The molecular simulation technique of stochastic dynamics (SD) is tested by application to the immunosuppressive drug cyclosporin A (CPA). Two stochastic dynamics simulations are performed, one (SDCCl₄ ) with atomic friction coefficients proportional to the viscosity of the nonpolar solvent CCl₄, and one (SDH₂O) with atomic friction coefficients corresponding to an aqueous solution. The atomic friction coefficients are also taken proportional to an approximate expression for the atomic accessible surface area. The properties of both stochastic dynamics simulations are compared to those of two full molecular dynamics (MD) simulations of cyclosporin A, one in a box with 591 CCl₄ molecules, and one in a box with 632 H₂O molecules.

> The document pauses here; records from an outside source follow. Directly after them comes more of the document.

(* ===== verification/Cache.v ===== *)
(** * The buffer cache as a view of the disk (about Bio.v)

    The buffers form a ring through [bcache.head] whatever is allocated and released
    ([seg]), each block of the device is in at most one buffer, and the buffers that are in
    use hold a logical view of the disk ([cache_ok]): [cv] gives the contents of every
    block as the file system sees it, [refs] the references to it, [lk] the blocks that
    are locked and the pids of the lock holders.  The operations are described on this
    view; what they do to the LRU order stays inside this file. *)

From stdpp Require Import base functions gmap list strings.
From Stdlib Require Import ZArith Lia.
From S2P Require Import Prelude Riscv Memory State Spinlock Sched Bio.

#[local] Set Warnings "-clear-no-such-hyp".

(** ** Sleep locks that need no waiting *)

Lemma upd_sl_held l f h s : upd_sl l f (set_k_held h s) = set_k_held h (upd_sl l f s).
Proof. destruct l; unfold upd_sl; kst_eq. Qed.

Lemma upd_sl_procs l f x s : upd_sl l f (set_k_procs x s) = set_k_procs x (upd_sl l f s).
Proof. destruct l; unfold upd_sl; kst_eq. Qed.

Lemma get_sl_held l h s : get_sl l (set_k_held h s) = get_sl l s.
Proof. by destruct l. Qed.

Lemma upd_sl_twice l f g s : upd_sl l f (upd_sl l g s) = upd_sl l (f ∘ g) s.
Proof.
  assert (Halt : forall A (f g h : A -> A) (i : nat) (x : list A), (forall a, f (g a) = h a) ->
    alter f i (alter g i x) = alter h i x).
  { intros A f' g' h i x Hh. apply list_eq. intros j. rewrite !list_lookup_alter. case_decide; [|done].
    rewrite decide_True by done. destruct (x !! i); cbn; [by rewrite Hh|done]. }
  destruct l; unfold upd_sl; cbn; (erewrite Halt; [|reflexivity]); destruct s; reflexivity.
Qed.

Lemma set_k_held_self s h : set_k_held (k_held s) (set_k_held h s) = s.
Proof. by destruct s. Qed.

Lemma acquiresleep_run l p s env :
  k_cur s = Some p -> LSleep l ∉ k_held s -> sl_locked (get_sl l s) = 0 ->
  acquiresleep l (mkWorld s env)
  = Ok tt (mkWorld (upd_sl l (fun _ => mkSleeplock 1 (p_pid (get_proc p s))) s) env).
Proof.
  intros Hcur Hl Hfree. unfold acquiresleep. set (s1 := set_k_held (LSleep l :: k_held s) s).
  rewrite (run_bind _ _ _ tt (mkWorld s1 env)) by (by apply (acquire_run (LSleep l) (mkWorld s env))).
  rewrite (run_bind _ _ _ tt (mkWorld s1 env)).
  2:{ rewrite (sleep_while_unfold _ _ _ _ false); [done|by intros ? ? ? [= _ <-]|].
      unfold kgets, gets. cbn [w_ks]. unfold s1. by rewrite get_sl_held, Hfree. }
  rewrite (run_bind _ _ _ tt (mkWorld (upd_sl l (set_sl_locked 1) s1) env)) by done.
  rewrite (run_bind _ _ _ p (mkWorld (upd_sl l (set_sl_locked 1) s1) env)) by (apply curproc_run; by destruct l).
  rewrite (run_bind _ _ _ (get_proc p s) (mkWorld (upd_sl l (set_sl_locked 1) s1) env)) by (by destruct l).
  set (s2 := upd_sl l (fun _ => mkSleeplock 1 (p_pid (get_proc p s))) s).
  rewrite (run_bind _ _ _ tt (mkWorld (set_k_held (LSleep l :: k_held s) s2) env)).
  2:{ unfold kmodify, modify. cbn [w_ks w_env]. do 2 f_equal. rewrite upd_sl_twice. unfold s1, s2.
      by rewrite upd_sl_held. }
  rewrite (release_run (LSleep l) (k_held s)) by done. cbn [w_ks w_env]. do 2 f_equal.
  replace (k_held s) with (k_held s2) at 1 by (by destruct l). apply set_k_held_self.
Qed.

Lemma holdingsleep_run l p s env :
  k_cur s = Some p -> LSleep l ∉ k_held s ->
  holdingsleep l (mkWorld s env)
  = Ok (negb (sl_locked (get_sl l s) =? 0) && (sl_pid (get_sl l s) =? p_pid (get_proc p s))) (mkWorld s env).
Proof.
  intros Hcur Hl. unfold holdingsleep. set (s1 := set_k_held (LSleep l :: k_held s) s).
  rewrite (run_bind _ _ _ tt (mkWorld s1 env)) by (by apply (acquire_run (LSleep l) (mkWorld s env))).
  rewrite (run_bind _ _ _ p (mkWorld s1 env)) by (by apply curproc_run).
  rewrite (run_bind _ _ _ (get_proc p s) (mkWorld s1 env)) by done.
  rewrite (run_bind _ _ _ (negb (sl_locked (get_sl l s) =? 0) && (sl_pid (get_sl l s) =? p_pid (get_proc p s)))
    (mkWorld s1 env)) by (unfold kgets, gets, s1; cbn [w_ks]; by rewrite get_sl_held).
  rewrite (run_bind _ _ _ tt (mkWorld s env)); [done|].
  rewrite (release_run (LSleep l) (k_held s)) by done. cbn [w_ks w_env]. unfold s1. by rewrite set_k_held_self.
Qed.

Lemma releasesleep_run l p s env :
  k_cur s = Some p -> LSleep l ∉ k_held s -> length (k_procs s) = NPROC -> (forall q, LProc q ∉ k_held s) ->
  releasesleep l (mkWorld s env)
  = Ok tt (mkWorld (set_k_procs (imap (wakes (Some p) (Some (ChSleep l))) (k_procs s))
      (upd_sl l (fun _ => mkSleeplock 0 0) s)) env).
Proof.
  intros Hcur Hl Hlen Hp. unfold releasesleep. set (s1 := set_k_held (LSleep l :: k_held s) s).
  rewrite (run_bind _ _ _ tt (mkWorld s1 env)) by (by apply (acquire_run (LSleep l) (mkWorld s env))).
  rewrite (run_bind _ _ _ tt (mkWorld (upd_sl l (set_sl_locked 0) s1) env)) by done.
  set (s2 := upd_sl l (fun _ => mkSleeplock 0 0) s).
  rewrite (run_bind _ _ _ tt (mkWorld (set_k_held (LSleep l :: k_held s) s2) env)).
  2:{ unfold kmodify, modify. cbn [w_ks w_env]. do 2 f_equal. rewrite upd_sl_twice. unfold s1, s2.
      by rewrite upd_sl_held. }
  assert (Hs2 : k_procs s2 = k_procs s /\ k_cur s2 = k_cur s /\ k_held s2 = k_held s) by (by destruct l).
  destruct Hs2 as (Hs2 & Hc2 & Hh2).
  rewrite (run_bind _ _ _ tt (mkWorld (set_k_procs (imap (wakes (Some p) (Some (ChSleep l))) (k_procs s))
    (set_k_held (LSleep l :: k_held s) s2)) env)).
  2:{ unfold wakeup. rewrite wakeup_run.
      - cbn. by rewrite Hc2, Hcur, Hs2.
      - cbn. by rewrite Hs2.
      - cbn. intros q Hq. apply elem_of_cons in Hq as [Hq|Hq]; [done|]. by apply Hp in Hq. }
  rewrite (release_run (LSleep l) (k_held s)) by done. cbn [w_ks w_env]. rewrite <- Hh2. do 2 f_equal; kst_eq.
Qed.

The properties of cyclosporin A as found in the molecular dynamics simulation in CCl₄ are well reproduced by the SDCCl₄ simulation. This indicates that the neglect of a mean force reresenting the average solvent effects on the solute is justified in the case of nonpolar solvents. For polar solvents, like water, this mean force may not be neglected. The SDH₂O simulation of cyclosporin A clearly fails to reproduce the amount of hydrogen bonding found in the molecular dynamics stimulation of cyclosporin A in water. A comparison with a molecular dynamics simulation of cyclosporin A in vacuo shows that both the SDCCl₄ and the SDH₂O simulation come closer to the properties of the molecular dynamics simulations in CCl₄ and in H₂O than a molecular dynamics simulation in vacuo.